Since coming to fully understand the enormity of what nuclear weapons do, I become a little melancholic as August approaches. On the 6th and the 9th of August we will mourn the lives taken during the bombings of Hiroshima and Nagasaki. These bombs left not only a trail of devastation where they were detonated, but still affect the citizens of our nation who were spurred to create them for some misguided sense of security.
The bombings of Hiroshima and Nagasaki were the first and only times that nuclear weapons have been used in combat. Those bombings took the lives of roughly 200,000 Japanese civilians in the initial aftermath. However, it is important to remember that with nuclear weapons, it is not just the initial detonation that can take lives, it is also the radiation left over that can kill slowly and insidiously through radiation poisoning and cancer. It can be easy to forget that in reality, the number is much higher than 200,000.
In the words of a survivor, or Hibakusha, Yasujiro Tanaka, “Thankfully, I survived. But since that day, mysterious scabs began to form all over my body. I lost hearing in my left ear, probably due to the air blast. More than a decade after the bombing, my mother began to notice glass shards growing out of her skin – debris from the day of the bombing, presumably. My younger sister suffers from chronic muscle cramps to this day, on top of kidney issues that has her on dialysis three times a week. ‘What did I do to the Americans?’ she would often say, ‘Why did they do this to me?’”
The toll that nuclear weapons has taken here at home and the lives lost in the pursuit of those same weapons are also overlooked. In the US’s quest for nuclear weapons, it took the lives of their own citizens. And, there are people still suffering the effects of radiation today.
The Trinity test was the first test of a nuclear weapon and was conducted as part of the Manhattan Project in Los Alamos, New Mexico. Between the mining, refining, and testing for the Project, people in the surrounding areas, especially indigenous peoples, suffered the effects of radiation carried on the wind or stored improperly nearby. Those working at Los Alamos were also exposed to high levels of radiation — so much so that the government created a fund to compensate those “downwinders” who have lost family members to medical conditions associated with radiation exposure or who are battling the health effects themselves.
It is unsurprising though that those benefits do not extend to everyday citizens, and especially native people who live near Los Alamos. Sadly, there has been little research done to truly understand the number of lives lost, or how it is impacting current and future generations. Despite the existence of the Radiation Exposure Compensation Act, many families who are affected are not covered by the bill. Some Members of Congress have tried for years to pass amendments that would expand eligibility and acknowledge those who have suffered without recompense by issuing an apology to impacted communities who have been ignored.
It doesn’t end with those living near test sites though. It is also Americans near other labs or outposts of the Manhattan Project. In a suburb of St. Louis sits a toxic superfund site, the West Lake Landfill. Waste from the creation of nuclear bombs was shipped to this landfill and left exposed and unmonitored for years. It wasn’t until some mothers noticed their family and friends becoming sick that they looked into what was in the landfill and realized it was a superfund site. The EPA has announced numerous times that they will clean the site, but recently delayed those plans yet again, saying they need more information. This is rather alarming in its own right but made doubly so given that an underground fire has been working its way closer and closer to the radioactive area of the landfill since I began monitoring this situation in 2017.

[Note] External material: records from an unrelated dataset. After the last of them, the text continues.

Definition zero_signal : PublisherSignal := MkPublisherSignal "" (MkPublisher "" "" 0 0) None "" "" ∅ 0.

Definition decode_signal : PublisherSignal → json → option PublisherSignal :=
  decode_struct ["Type"; "Publisher"; "Package"; "Severity"; "Description"; "Evidence"; "DetectedAt"] set_signal.

Definition set_publisher_anomaly (name : string) (b : IoCPublisherAnomaly) (v : json) :
    option IoCPublisherAnomaly :=
  let '(MkIoCPublisherAnomaly nm signals) := b in
  if String.eqb name "PublisherName" then x ← decode_string nm v; Some (MkIoCPublisherAnomaly x signals)
  else x ← decode_slice decode_signal zero_signal signals v; Some (MkIoCPublisherAnomaly nm x).

Definition decode_publisher_anomaly : IoCPublisherAnomaly → json → option IoCPublisherAnomaly :=
  decode_struct ["PublisherName"; "Signals"] set_publisher_anomaly.

Definition set_anomaly_body (name : string) (b : IoCBodyAnomaly) (v : json) : option IoCBodyAnomaly :=
  let '(MkIoCBodyAnomaly kind conf expl ref ev) := b in
  if String.eqb name "Kind" then x ← decode_string kind v; Some (MkIoCBodyAnomaly x conf expl ref ev)
  else if String.eqb name "Confidence" then x ← decode_string conf v; Some (MkIoCBodyAnomaly kind x expl ref ev)
  else if String.eqb name "Explanation" then x ← decode_string expl v; Some (MkIoCBodyAnomaly kind conf x ref ev)
  else if String.eqb name "PackageRef" then x ← decode_string ref v; Some (MkIoCBodyAnomaly kind conf expl x ev)
  else x ← decode_any_map ev v; Some (MkIoCBodyAnomaly kind conf expl ref x).

Definition decode_anomaly_body : IoCBodyAnomaly → json → option IoCBodyAnomaly :=
  decode_struct ["Kind"; "Confidence"; "Explanation"; "PackageRef"; "Evidence"] set_anomaly_body.

(** The four pointers of an [iocBody]. *)
Record iocBody := MkIocBody {
  body_PackageVersion : option IoCPackageVersion;
  body_PackageRange : option IoCPackageRange;
  body_PublisherAnomaly : option IoCPublisherAnomaly;
  body_AnomalyBody : option IoCBodyAnomaly;
}.

Definition zero_iocBody : iocBody := MkIocBody None None None None.

Definition set_iocBody (name : string) (b : iocBody) (v : json) : option iocBody :=
  let '(MkIocBody pv pr pa ab) := b in
  if String.eqb name "packageVersion" then
    x ← decode_pointer decode_version (MkIoCPackageVersion "" "" "") pv v; Some (MkIocBody x pr pa ab)
  else if String.eqb name "packageRange" then
    x ← decode_pointer decode_range (MkIoCPackageRange "" "") pr v; Some (MkIocBody pv x pa ab)
  else if String.eqb name "publisherAnomaly" then
    x ← decode_pointer decode_publisher_anomaly (MkIoCPublisherAnomaly "" []) pa v; Some (MkIocBody pv pr x ab)
  else
    x ← decode_pointer decode_anomaly_body (MkIoCBodyAnomaly "" "" "" "" ∅) ab v; Some (MkIocBody pv pr pa x).

Definition decode_iocBody : iocBody → json → option iocBody :=
  decode_struct ["packageVersion"; "packageRange"; "publisherAnomaly"; "anomalyBody"] set_iocBody.

(** ** Reading a column *)

(** [unmarshalJSON]: an empty object leaves the variable alone. *)
Definition unmarshalJSON {A} (decode : A → json → option A) (zero : A) (b : string) : result A :=
  if bool_decide (b = "") || String.eqb b "{}" then Ok zero
  else match Unmarshal decode zero b with
       | Ok x => Ok x
       | Err e => Err (EWrap "postgres: unmarshal json: %w" [] e)
       end.

(** * Properties *)

(** ** Objects up to order *)

#[global] Instance marshal_map_inj : Inj (=) (=) marshal_map.
Proof.
  intros m m' Heq. destruct (marshal_map_perm m) as (l & Hl & Hp), (marshal_map_perm m') as (l' & Hl' & Hp').
  rewrite Heq in Hl. rewrite Hl in Hl'. injection Hl' as ->. apply map_to_list_inj. by rewrite <- Hp, Hp'.
Qed.

Definition norm_member (kv : string * json) : string * json := (kv.1, json_norm kv.2).

Lemma json_norm_object ms :
  json_norm (JObject ms) = marshal_map (list_to_map (reverse (norm_member <$> ms))).
Proof. done. Qed.

Lemma norm_keys ms : (norm_member <$> ms).*1 = ms.*1.
Proof. induction ms as [|[] ms IH]; [done|]. rewrite !fmap_cons. by f_equal. Qed.

(** A value equal to an object up to order is an object whose members are,
    key by key, equal to members of that object. *)
Lemma norm_object v ms :
  json_norm v = json_norm (JObject ms) → unique_keys v = true →
  ∃ ms', v = JObject ms' ∧ NoDup ms'.*1 ∧
    (∀ k e', (k, e') ∈ ms' → ∃ e, (k, e) ∈ ms ∧ json_norm e' = json_norm e ∧ unique_keys e' = true) ∧
    (∀ k, k ∈ ms'.*1 ↔ k ∈ ms.*1).
Proof.
  intros Hn Hu. destruct v as [| | | | |ms']; try done. exists ms'. split; [done|].
  rewrite !json_norm_object in Hn. apply (inj marshal_map) in Hn.
  simpl in Hu. apply andb_true_iff in Hu as [Hnd%bool_decide_eq_true Hu].
  change (NoDup ms'.*1) in Hnd. split; [exact Hnd|]. split.
  - intros k e' Hin.
    assert (list_to_map (M := gmap string json) (reverse (norm_member <$> ms')) !! k = Some (json_norm e')) as Hl.
    { apply elem_of_list_to_map_1.
      - by rewrite fmap_reverse, norm_keys, reverse_Permutation.
      - rewrite elem_of_reverse. by apply (list_elem_of_fmap_2 norm_member ms' (k, e')). }
    rewrite Hn in Hl. apply elem_of_list_to_map_2 in Hl.
    rewrite elem_of_reverse in Hl. apply list_elem_of_fmap in Hl as ([k2 e] & Heq & Hin2).
    injection Heq as -> Heq. exists e. split_and!; [done|done|].
    rewrite forallb_forall in Hu. by apply (Hu (k2, e')), list_elem_of_In.
  - intros k. rewrite <- (norm_keys ms'), <- (norm_keys ms).
    assert (∀ l : list (string * json), k ∈ l.*1 ↔ is_Some (list_to_map (M := gmap string json) (reverse l) !! k)) as Hk.
    { intros l. rewrite <- elem_of_dom, dom_list_to_map_L, elem_of_list_to_set, fmap_reverse, elem_of_reverse. done. }
    by rewrite !Hk, Hn.
Qed.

As we move into August, let us remember the victims of the bombings in Japan and let us grieve that so many innocent people were taken from the world. Let us also grieve and acknowledge those whose lives were irreversibly changed by working on or living near the sites that produced these weapons. Nuclear violence isn’t just a detonation: It is all the steps leading up to it, from mining to refining to storage. And, as our government seeks to reopen nuclear pits and produce more weapons, we must remind them that the human cost shouldn’t just be calculated in a war room.
What did I do to the Americans? Why did they do this to me?